WORK INSTRUCTION
Report every line of the records below that contains the word "which".

Dataset entries:
———

(* ===== verification/Storage.v ===== *)
(** * Storage: what the sync journal relies on from its embedded database

    [crates/sync-journal] keeps its records in structsy, a crate outside the
    repository. [Structsy] is the part of its API the journal calls, as
    operations on one table per record type; [StructsyLaws] states the documented
    behaviour the journal relies on: a fetched row is a stored row, an insert
    mints an unused reference, an update or a delete touches one row, a commit
    publishes the transaction's view. Every operation may fail, with the message
    the journal wraps into [SyncJournalError::Storage].

    [contents] is the abstract state of a table. The lemmas below turn the laws
    into rewriting facts about it; [MemStructsy] is a concrete instance, a finite
    map with fresh string references, on which the journal's operations run. *)

From stdpp Require Import stringmap.
From S2P Require Import Prelude.

Class Structsy := {
  (** [structsy::Ref<T>], with its textual form *)
  Ref : Type;
  Ref_eq_dec :: EqDecision Ref;
  Ref_countable :: Countable Ref;
  ref_to_string : Ref → string;
  ref_parse : string → option Ref;
  (** the rows of one [define::<T>()]d type *)
  table : Type → Type;
  (** rows in iteration order, which no law fixes *)
  scan : ∀ {R}, table R → list (Ref * R);
  db_scan : ∀ {R}, table R → result string (list (Ref * R));
  tx_read : ∀ {R}, table R → Ref → result string (option R);
  tx_insert : ∀ {R}, table R → R → result string (Ref * table R);
  tx_update : ∀ {R}, table R → Ref → R → result string (table R);
  tx_delete : ∀ {R}, table R → Ref → result string (table R);
  (** transactions over the whole database *)
  db_begin : ∀ {D : Type}, D → result string D;
  tx_commit : ∀ {D : Type}, D → result string D;
}.

(** The rows of a table as a finite map. *)
Definition contents `{S : Structsy} {R} (t : table R) : gmap Ref R :=
  list_to_map (scan t).

Class StructsyLaws (S : Structsy) : Prop := {
  parse_to_string : ∀ id, ref_parse (ref_to_string id) = Some id;
  scan_NoDup : ∀ R (t : table R), NoDup (scan t).*1;
  db_scan_Ok : ∀ R (t : table R) l, db_scan t = Ok l → l = scan t;
  tx_read_Ok : ∀ R (t : table R) id o, tx_read t id = Ok o → o = contents t !! id;
  tx_insert_Ok : ∀ R (t t' : table R) r id,
    tx_insert t r = Ok (id, t') →
    contents t !! id = None ∧ contents t' = <[id := r]> (contents t);
  tx_update_Ok : ∀ R (t t' : table R) r id,
    is_Some (contents t !! id) →
    tx_update t id r = Ok t' → contents t' = <[id := r]> (contents t);
  tx_delete_Ok : ∀ R (t t' : table R) id,
    is_Some (contents t !! id) →
    tx_delete t id = Ok t' → contents t' = delete id (contents t);
  db_begin_Ok : ∀ (D : Type) (d d' : D), db_begin d = Ok d' → d' = d;
  tx_commit_Ok : ∀ (D : Type) (d d' : D), tx_commit d = Ok d' → d' = d;
}.

(** A storage that never fails on rows that exist: the premise of the theorems
    that promise a result. *)
Class StructsyTotal (S : Structsy) : Prop := {
  db_scan_total : ∀ R (t : table R), is_ok (db_scan t) = true;
  tx_read_total : ∀ R (t : table R) id, is_ok (tx_read t id) = true;
  tx_insert_total : ∀ R (t : table R) r, is_ok (tx_insert t r) = true;
  tx_update_total : ∀ R (t : table R) id r,
    is_Some (contents t !! id) → is_ok (tx_update t id r) = true;
  tx_delete_total : ∀ R (t : table R) id,
    is_Some (contents t !! id) → is_ok (tx_delete t id) = true;
  db_begin_total : ∀ (D : Type) (d : D), is_ok (db_begin d) = true;
  tx_commit_total : ∀ (D : Type) (d : D), is_ok (tx_commit d) = true;
}.

(** ** Queries

    A [#[queries]] method keeps the rows whose named fields equal its arguments;
    [ready(..=now)] keeps those with [next_attempt_at <= now]. A query is the
    conjunction, a boolean function on rows. *)

Section queries.
Context `{S : Structsy}.

Definition fetch {R} (q : R → bool) (t : table R) : list (Ref * R) :=
  filter (λ p, q p.2) (scan t).

Definition fetch_next {R} (q : R → bool) (t : table R) : option (Ref * R) :=
  head (fetch q t).

Context `{L : !StructsyLaws S}.

Lemma elem_of_scan {R} (t : table R) id r :
  (id, r) ∈ scan t ↔ contents t !! id = Some r.
Proof. unfold contents. apply elem_of_list_to_map, scan_NoDup. Qed.

Lemma elem_of_fetch {R} (q : R → bool) (t : table R) id r :
  (id, r) ∈ fetch q t ↔ contents t !! id = Some r ∧ q r = true.
Proof.
  unfold fetch. rewrite list_elem_of_filter, elem_of_scan; simpl.
  rewrite Is_true_true. naive_solver.
Qed.

Lemma fetch_NoDup {R} (q : R → bool) (t : table R) : NoDup (fetch q t).*1.
Proof.
  eapply sublist_NoDup; [apply (scan_NoDup R t)|].
  apply fmap_sublist, sublist_filter.
Qed.

Lemma fetch_next_Some {R} (q : R → bool) (t : table R) id r :
  fetch_next q t = Some (id, r) → contents t !! id = Some r ∧ q r = true.
Proof.
  intros H. apply elem_of_fetch. unfold fetch_next in H.
  destruct (fetch q t) as [|p l]; simplify_eq/=. by left.
Qed.

Lemma fetch_next_None {R} (q : R → bool) (t : table R) id r :
  fetch_next q t = None → contents t !! id = Some r → q r = false.
Proof.
  unfold fetch_next. intros H Hr. destruct (q r) eqn:Hq; [|done].
  assert (Hin : (id, r) ∈ fetch q t) by by apply elem_of_fetch.
  destruct (fetch q t); [set_solver|done].
Qed.
End queries.

(** ** Rows with an identity

    [unique_by key m]: no two rows of [m] share a key. The journal keeps this
    with a check-and-insert under its writer lock; the lemmas are shared by all
    record kinds. *)

Definition unique_by {I R K} `{Countable I} (key : R → K) (m : gmap I R) : Prop :=
  ∀ i j r s, m !! i = Some r → m !! j = Some s → key r = key s → i = j.

Section unique_by.
Context {I R K : Type} `{Countable I} (key : R → K).
Implicit Types (m : gmap I R).

Lemma unique_by_empty : unique_by key (∅ : gmap I R).
Proof. intros i j r s H1; set_solver. Qed.

(** Replacing a row by one with the same key. *)
Lemma unique_by_update m i r r' :
  m !! i = Some r → key r' = key r →
  unique_by key m → unique_by key (<[i := r']> m).
Proof.
  intros Hi Hk Hu a b s t. rewrite !lookup_insert.
  repeat case_decide; intros; simplify_eq; try done;
    eapply (Hu a b); eauto; congruence.
Qed.

(** Adding a row whose key is unused. *)
Lemma unique_by_insert m i r :
  (∀ j s, m !! j = Some s → j ≠ i → key s ≠ key r) →
  unique_by key m → unique_by key (<[i := r]> m).
Proof.
  intros Hf Hu a b s t. rewrite !lookup_insert.
  repeat case_decide; intros; simplify_eq; eauto; exfalso; naive_solver.
Qed.

Lemma unique_by_subseteq m m' : m' ⊆ m → unique_by key m → unique_by key m'.
Proof.
  intros Hs Hu a b r s Ha Hb. apply (Hu a b r s); eapply lookup_weaken; eauto.
Qed.

Lemma unique_by_delete m i : unique_by key m → unique_by key (delete i m).
Proof. apply unique_by_subseteq, delete_subseteq. Qed.

Lemma unique_by_alter m i f :
  (∀ r, key (f r) = key r) → unique_by key m → unique_by key (alter f i m).
Proof.
  intros Hf Hu a b r s. rewrite !lookup_alter.
  repeat case_decide; subst; intros Ha Hb Hk.
  - done.
  - apply fmap_Some in Ha as (r0 & Ha & ->). rewrite Hf in Hk. eauto.
  - apply fmap_Some in Hb as (s0 & Hb & ->). rewrite Hf in Hk. eauto.
  - eauto.
Qed.
End unique_by.

#[export] Hint Resolve unique_by_empty unique_by_delete : vapor.

(** ** An in-memory storage *)

#[export, refine] Instance MemStructsy : Structsy := {|
  Ref := string;
  ref_to_string := id;
  ref_parse := Some;
  table := gmap string;
  scan := λ R t, map_to_list t;
  db_scan := λ R t, Ok (map_to_list t);
  tx_read := λ R t i, Ok (t !! i);
  tx_insert := λ R t r, let i := fresh_string "r" t in Ok (i, <[i := r]> t);
  tx_update := λ R t i r, Ok (<[i := r]> t);
  tx_delete := λ R t i, Ok (delete i t);
  db_begin := λ D d, Ok d;
  tx_commit := λ D d, Ok d;
|}.
Proof. Defined.

Lemma mem_contents {R} (t : @table MemStructsy R) : contents t = t.
Proof. apply list_to_map_to_list. Qed.

#[export] Instance MemStructsy_laws : StructsyLaws MemStructsy.
Proof.
  split; try done.
  - intros R t. apply NoDup_fst_map_to_list.
  - intros R t l [= <-]. done.
  - intros R t i o [= <-]. by rewrite mem_contents.
  - intros R t t' r i [= <- <-]. rewrite !mem_contents. split; [|done].
    apply fresh_string_fresh.
  - intros R t t' r i _ [= <-]. by rewrite !mem_contents.
  - intros R t t' i _ [= <-]. by rewrite !mem_contents.
  - by intros D d d' [= <-].
  - by intros D d d' [= <-].
Qed.

#[export] Instance MemStructsy_total : StructsyTotal MemStructsy.
Proof. by split. Qed.
Definition attribute_pending_conflicts (credential_scope principal_scope : string)
    (j : Database) : JR unit * Database :=
  if bool_decide (credential_scope = "") || bool_decide (principal_scope = "")
     || bool_decide (credential_scope = principal_scope)
  then (Ok tt, j)
  else write (λ tx,
    let staged := fetch (conflict_scoped credential_scope) (db_conflict tx) in
    t ← attribute_conflict_rows principal_scope staged (db_conflict tx);
    Ok (tt, set_conflict tx t)) j.

Definition pending_cloud_conflicts (now : Z) (owner_scope : string) (j : Database)
    : list (Queued ConflictResolutionEvent) :=
  let pending :=
    (λ p, ((cr_created_at p.2, cr_event_id p.2),
           Queued_new p.1 (cr_revision p.2) (ConflictRecord_value p.2))) <$>
    filter (λ p, kept_cloud p.2)
      (fetch (λ r, conflict_scoped owner_scope r && conflict_ready now r) (db_conflict j)) in
  (take CONFLICT_BATCH_LIMIT (sort_by_key fst pending)).*2.

Definition pending_local_conflict (owner_scope : string) (app_id remote_change_number : Z)
    (j : Database) : option (Queued ConflictResolutionEvent) :=
  (λ p, Queued_new p.1 (cr_revision p.2) (ConflictRecord_value p.2)) <$>
  max_by_key (λ p, cr_created_at p.2)
    (filter (λ p, bool_decide (cr_remote_change_number p.2 = remote_change_number)
                  && negb (kept_cloud p.2))
       (fetch (conflict_for_app owner_scope app_id) (db_conflict j))).

Definition conflict_len (j : Database) : JR nat :=
  l ← storage (db_scan (db_conflict j)); Ok (length l).

(** *** Device identity and backend principal *)

Definition load_device_descriptor (j : Database) : JR (option DeviceDescriptor) :=
  l ← storage (db_scan (db_device j));
  Ok ((λ p, DeviceRecord_value p.2) <$> head l).
(* ===== verification/JournalProofs.v ===== *)
(** * JournalProofs: correctness of the sync journal

    Theorems about the records ([JournalRecord]) and the outbox ([SyncJournal]),
    proved against the [Structsy] interface and its laws. *)

From Stdlib Require Import ZArith Lia.
From S2P Require Import Prelude CloudCore Storage JournalRecord SyncJournal.

Local Open Scope Z_scope.

(** ** Records *)

Lemma retry_delay_pow attempts :
  retry_delay attempts = 2 ^ Z.max 0 (Z.min 8 attempts).
Proof. unfold retry_delay. rewrite Z.shiftl_mul_pow2; lia. Qed.

Lemma retry_delay_bounds attempts : 1 ≤ retry_delay attempts ≤ 256.
Proof.
  rewrite retry_delay_pow. split.
  - change 1 with (2 ^ 0). apply Z.pow_le_mono_r; lia.
  - change 256 with (2 ^ 8). apply Z.pow_le_mono_r; lia.
Qed.

(** [retry_delay_spec]: the back-off doubles with every attempt up to 256 seconds,
    and is defined (no shift overflow) for every stored attempt counter. *)
Theorem retry_delay_spec attempts :
  1 ≤ retry_delay attempts ≤ 256 ∧
  (0 ≤ attempts < 8 → retry_delay (attempts + 1) = 2 * retry_delay attempts) ∧
  (8 ≤ attempts → retry_delay attempts = 256) ∧
  (∀ more, attempts ≤ more → retry_delay attempts ≤ retry_delay more).
Proof.
  split; [apply retry_delay_bounds|]. rewrite !retry_delay_pow. split; [|split].
  - intros Ha. rewrite <-Z.pow_succ_r by lia. f_equal. lia.
  - intros Ha. by replace (Z.max 0 (Z.min 8 attempts)) with 8 by lia.
  - intros more Hm. rewrite retry_delay_pow. apply Z.pow_le_mono_r; lia.
Qed.
Definition validate_manifest_directory (p : Path) : Op unit :=
  entries ← io (fs_read_dir p);
  '(count, has_manifest, has_blobs) ← manifest_directory_entries entries 0 false false;
  if negb (count =? 2)%nat || negb has_manifest || negb has_blobs
  then throw (incomplete "local cloud manifest directory is incomplete")
  else mret tt.

(** The sizes a manifest expects of its blobs; a later file overrides an earlier. *)
Definition expected_blobs (files : gmap string StoredFile) : gmap string Z :=
  foldl (λ m p, <[sf_sha1 p.2 := sf_raw_size p.2]> m) ∅ (files_in_order files).

Fixpoint manifest_blob_entries (l : list (string * Node)) (expected : gmap string Z)
    (actual : gset string) : Op (gset string) :=
  match l with
  | [] => mret actual
  | (name, node) :: l =>
      _ ← io fs_touch;
      _ ← io fs_touch;
      match node with
      | File b =>
          if negb (is_utf8 name) then throw (incomplete "local cloud blob name is not UTF-8")
          else if negb (is_lower_hex 40 name) then throw (incomplete "invalid local cloud blob name")
          else
            match expected !! name with
            | None => throw (incomplete "local cloud manifest blob set is incomplete")
            | Some expected_size =>
                _ ← io fs_touch;
                if negb (Z.of_nat (length b) =? expected_size)
                then throw (incomplete "local cloud manifest blob set is incomplete")
                else manifest_blob_entries l expected ({[name]} ∪ actual)
            end
      | _ => throw (incomplete "local cloud manifest blob set is incomplete")
      end
  end.

Definition validate_manifest_blobs (directory : Path) (files : gmap string StoredFile)
    : Op unit :=
  let expected := expected_blobs files in
  entries ← io (fs_read_dir directory);
  actual ← manifest_blob_entries entries expected ∅;
  if negb (bool_decide (actual = dom expected))
  then throw (incomplete "local cloud manifest blob set is incomplete")
  else mret tt.

(** One manifest directory. *)
Definition read_manifest (app_directory : Path) (steam_id64 : string) (app_id : Z)
    (name : string) : Op SaveManifest :=
  let path := app_directory ++ [name] in
  _ ← validate_manifest_directory path;
  bytes ← read_bounded_file (path ++ ["manifest.json"]) MAX_MANIFEST_BYTES "manifest";
  if negb (bool_decide (hex_digest sha256 bytes = name))
  then throw (incomplete "local cloud manifest identity is invalid")
  else
    match manifest_from_slice bytes with
    | Err _ => throw (incomplete "local cloud manifest is incomplete")
    | Ok manifest =>
        _ ← lift (validate_manifest name steam_id64 app_id manifest);
        _ ← validate_manifest_blobs (path ++ ["blobs"]) (sm_files manifest);
        mret manifest
    end.

(** The checks of one entry of an app directory, up to the manifest itself: whether it
    is one. *)
Definition manifest_entry (name : string) (node : Node) (seen : nat) : Op bool :=
  _ ← io fs_touch;
  _ ← io fs_touch;
  if negb (is_utf8 name) then throw (incomplete "local cloud manifest name is not UTF-8")
  else if is_non_manifest_app_entry name then mret false
  else if MAX_MANIFEST_OBJECTS <=? Z.of_nat seen
  then throw (permanent "too many local cloud manifests")
  else if negb (is_dir (Some node)) || negb (is_ok (validate_manifest_id name))
  then throw (incomplete "local cloud manifest namespace is incomplete")
  else mret true.

Fixpoint manifest_entries (app_directory : Path) (steam_id64 : string) (app_id : Z)
    (l : list (string * Node)) (manifests : gmap string SaveManifest)
    : Op (gmap string SaveManifest) :=
  match l with
  | [] => mret manifests
  | (name, node) :: l =>
      is_manifest ← manifest_entry name node (size manifests);
      if negb is_manifest then manifest_entries app_directory steam_id64 app_id l manifests
      else
        manifest ← read_manifest app_directory steam_id64 app_id name;
        if bool_decide (is_Some (manifests !! name))
        then throw (permanent "duplicate local cloud manifest identity")
        else manifest_entries app_directory steam_id64 app_id l (<[name := manifest]> manifests)
  end.

Definition collect_manifest_objects (s : FolderStore) (app_id : Z)
    : Op (gmap string SaveManifest) :=
  account ← lift (manifest_account s);
  present ← path_exists (app_dir s app_id);
  if negb present then mret ∅
  else
    entries ← io (fs_read_dir (app_dir s app_id));
    manifest_entries (app_dir s app_id) account app_id entries ∅.

Definition resolve_app (s : FolderStore) (app_id : Z) : Op ResolvedApp :=
  _ ← lift (validate_app_id app_id);
  manifests ← collect_manifest_objects s app_id;
  mret (resolved manifests).

(** ** Queries *)

Definition saturating_total (files : gmap string StoredFile) : Z :=
  foldl (λ total p, Z.min u64_max (total + sf_raw_size p.2)) 0 (files_in_order files).

Definition candidate (manifests : gmap string SaveManifest) (id : string)
    : BR ManifestCandidate :=
  manifest ← manifest_at manifests id;
  Ok {| mc_id := id; mc_revision := sm_revision manifest;
        mc_client_id := sm_client_id manifest; mc_machine_name := sm_machine_name manifest;
        mc_created_at_ms := sm_created_at_ms manifest;
        mc_file_count := size (sm_files manifest);
        mc_total_bytes := saturating_total (sm_files manifest);
        mc_file_names := take 8 (files_in_order (sm_files manifest)).*1 |}.

Fixpoint candidates (manifests : gmap string SaveManifest) (ids : list string)
    : BR (list ManifestCandidate) :=
  match ids with
  | [] => Ok []
  | id :: ids =>
      c ← candidate manifests id;
      cs ← candidates manifests ids;
      Ok (c :: cs)
  end.

Definition view_unlocked (s : FolderStore) (app_id : Z) : Op StoreView :=
  r ← resolve_app s app_id;
  change_number ← lift (match ra_heads r with
                        | [] => Ok (Some 0)
                        | [id] => m ← manifest_at (ra_manifests r) id; Ok (Some (sm_revision m))
                        | _ => Ok None
                        end);
  heads ← lift (candidates (ra_manifests r) (ra_heads r));
  mret {| sv_current_change_number := change_number;
          sv_max_revision := ra_max_revision r; sv_heads := heads |}.

Definition view (s : FolderStore) (app_id : Z) : Op StoreView :=
  _ ← lift (validate_app_id app_id);
  _ ← lift (lock_app app_id);
  view_unlocked s app_id.

Definition changes_from_head (s : FolderStore) (app_id : Z) (head : string) (since : Z)
    : Op ChangeList :=
  _ ← lift (validate_app_id app_id);
  _ ← lift (lock_app app_id);
  r ← resolve_app s app_id;
  if negb (bool_decide (head ∈ ra_heads r))
  then throw (conflict "selected local cloud manifest is not an active head")
  else
    match ra_manifests r !! head with
    | None => throw (incomplete "selected local cloud manifest is unavailable")
    | Some manifest => lift (change_list_from_manifest (Some manifest) since true)
    end.
Lemma rename_Ok source d c v es w w' :
  apart source d → at_path source w = Some v → at_path d w = Some (Dir es) →
  fs_rename source (d ++ [c]) w = (Ok tt, w') →
  may_replace v (es !! c) = true ∧ at_path d w' = Some (Dir (<[c := v]> es)) ∧
  at_path source w' = None.
Proof.
  intros Ha Hs Hd Hm. apply syscall_Ok in Hm as (n & Hm & ->). unfold at_path in *.
  rewrite Hs in Hm. destruct (apart_app_r _ _ [c] Ha) as [Ha1 Ha2].
  rewrite (bool_decide_eq_false_2 (source = d ++ [c])) in Hm
    by (intros ->; by apply Ha1).
  rewrite !bool_decide_eq_false_2 in Hm by done. cbn [orb] in Hm.
  rewrite parent_snoc, Hd, get_snoc, Hd in Hm. cbn [is_dir negb] in Hm.
  destruct (may_replace v (es !! c)) eqn:Hr; [|done]. injection Hm as <-.
  split; [done|]. split; simpl.
  - rewrite (get_put_snoc d c es); [done|]. by rewrite get_put_apart.
  - rewrite get_put_apart by (apply apart_sym; by apply apart_app_r).
    destruct (exists_last (l := source)) as (p & x & ->).
    { intros ->. destruct Ha as [Ha _]. destruct Ha. apply prefix_nil. }
    rewrite get_snoc in Hs. destruct (get p (w_root w)) as [[b|es'|]|] eqn:Hp; try done.
    by eapply get_put_eq.
Qed.

(** The only child of a directory. *)
Lemma only_child p c n w :
  at_path (p ++ [c]) w = Some n → (∀ d, d ≠ c → at_path (p ++ [d]) w = None) →
  at_path p w = Some (Dir {[c := n]}).
Proof.
  unfold at_path. intros Hc Hd. rewrite get_snoc in Hc.
  destruct (get p (w_root w)) as [[b|es|]|] eqn:Hp; try done. do 2 f_equal.
  apply map_eq. intros d. destruct (decide (d = c)) as [->|Hne].
  - by rewrite lookup_singleton_eq.
  - rewrite lookup_singleton_ne by done. specialize (Hd d Hne). by rewrite get_snoc, Hp in Hd.
Qed.

Lemma ready_blobs op blobs w :
  ready op blobs w ↔ at_path (op_path op ++ ["blobs"]) w = Some (Dir blobs) ∧
                     ∀ d, d ≠ "blobs" → at_path (op_path op ++ [d]) w = None.
Proof.
  split.
  - unfold ready, at_path. intros Hr. split; [|intros d Hd]; rewrite get_snoc, Hr.
    + by rewrite lookup_singleton_eq.
    + by rewrite lookup_singleton_ne.
  - intros [Hb Hd]. by apply only_child.
Qed.

(** What happens below [blobs] keeps an operation's directory otherwise empty. *)
Lemma ready_keeps op blobs blobs' w w' :
  ready op blobs w → (∀ d, d ≠ "blobs" → same_at (op_path op ++ [d]) w w') →
  at_path (op_path op ++ ["blobs"]) w' = Some (Dir blobs') → ready op blobs' w'.
Proof.
  rewrite !ready_blobs. intros [_ Hd] Hs Hb. split; [done|]. intros d Hne.
  rewrite (Hs d Hne). by apply Hd.
Qed.

Lemma publish_ready_Ok op blobs b w w' :
  ready op blobs w → atomic_publish (op_path op ++ ["manifest.json"]) b w = (Ok tt, w') →
  at_path (op_path op) w' = Some (manifest_node b blobs).
Proof.
  intros Hr Hp. apply publish_Ok in Hp as (es & Hes & _ & ->). unfold ready in Hr. rewrite Hr in Hes.
  destruct Hes as [Hes|[? _]]; [|done]. assert (Dir es = Dir {["blobs" := Dir blobs]}) as ->%Dir_inj
    by congruence. done.
Qed.
End publishing.

(** Step through [m ≫= k] keeping [R]; closes the case where it stops. *)
Ltac keep_step Hm HR :=
  let Hs := fresh "Hs" in
  match type of HR with ?R ?w0 _ =>
    apply (ST_bind_keeps R _ _ w0) in Hm as [Hs|(? & ? & ? & Hs & Hm)];
    [left; exact Hs|clear HR; rename Hs into HR| |exact HR] end.

(** The same towards a goal about the result, that [Hfail] proves of a failure. *)
Ltac until_step Hfail HR Hm :=
  let a := fresh "a" in let w1 := fresh "w" in let Hx := fresh "Hx" in
  let HR' := fresh "HR" in let Hm' := fresh "Hm" in
  match type of HR with ?R _ _ =>
  match goal with |- ?P ?r ?w' =>
    refine (ST_bind_until R P _ _ _ _ _ _ Hfail HR _ Hm _);
    [|intros a w1 Hx HR' Hm'; clear HR Hm; rename HR' into HR; rename Hm' into Hm] end end.

Section outcome.
Context {H : Host} {C : StoreCodec} {L : StoreCodecLaws C}.

(** After the rename only directories are synchronized and the flag is set. *)
Lemma keeps_set_closed op q : keeps (same_at q) (set_closed (E := BackendError) op).
Proof. by intros w r w' [= <- <-]. Qed.

(** A published directory enters a free name of the app directory. *)
Lemma destination_free account app es ms id bytes blobs w s :
  repository account app (at_path (app_dir s app) w) ms →
  dir_entries (at_path (app_dir s app) w) es → is_lower_hex 64 id = true →
  may_replace (manifest_node bytes blobs) (es !! id) = true → es !! id = None.
Proof.
  intros (es' & Hes' & _ & Hent & _) Hes Hid Hr. destruct (es !! id) as [n|] eqn:Hn; [|done].
  assert (es' = es) as ->.
  { destruct Hes as [Hes|[Hes ->]], Hes' as [Hes'|[Hes' ->]]; congruence. }
  destruct (Hent _ _ Hn) as [_ [[Hno _]|(_ & _ & m & _ & b & bl & -> & _)]].
  - by rewrite lower_hex_manifest in Hno.
  - simpl in Hr. case_bool_decide as He; [|done].
    apply (f_equal (lookup "manifest.json")) in He. by rewrite lookup_insert_eq, lookup_empty in He.
Qed.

———

TASK RESPONSE
    map with fresh string references, on which the journal's operations run. *)
  (** rows in iteration order, which no law fixes *)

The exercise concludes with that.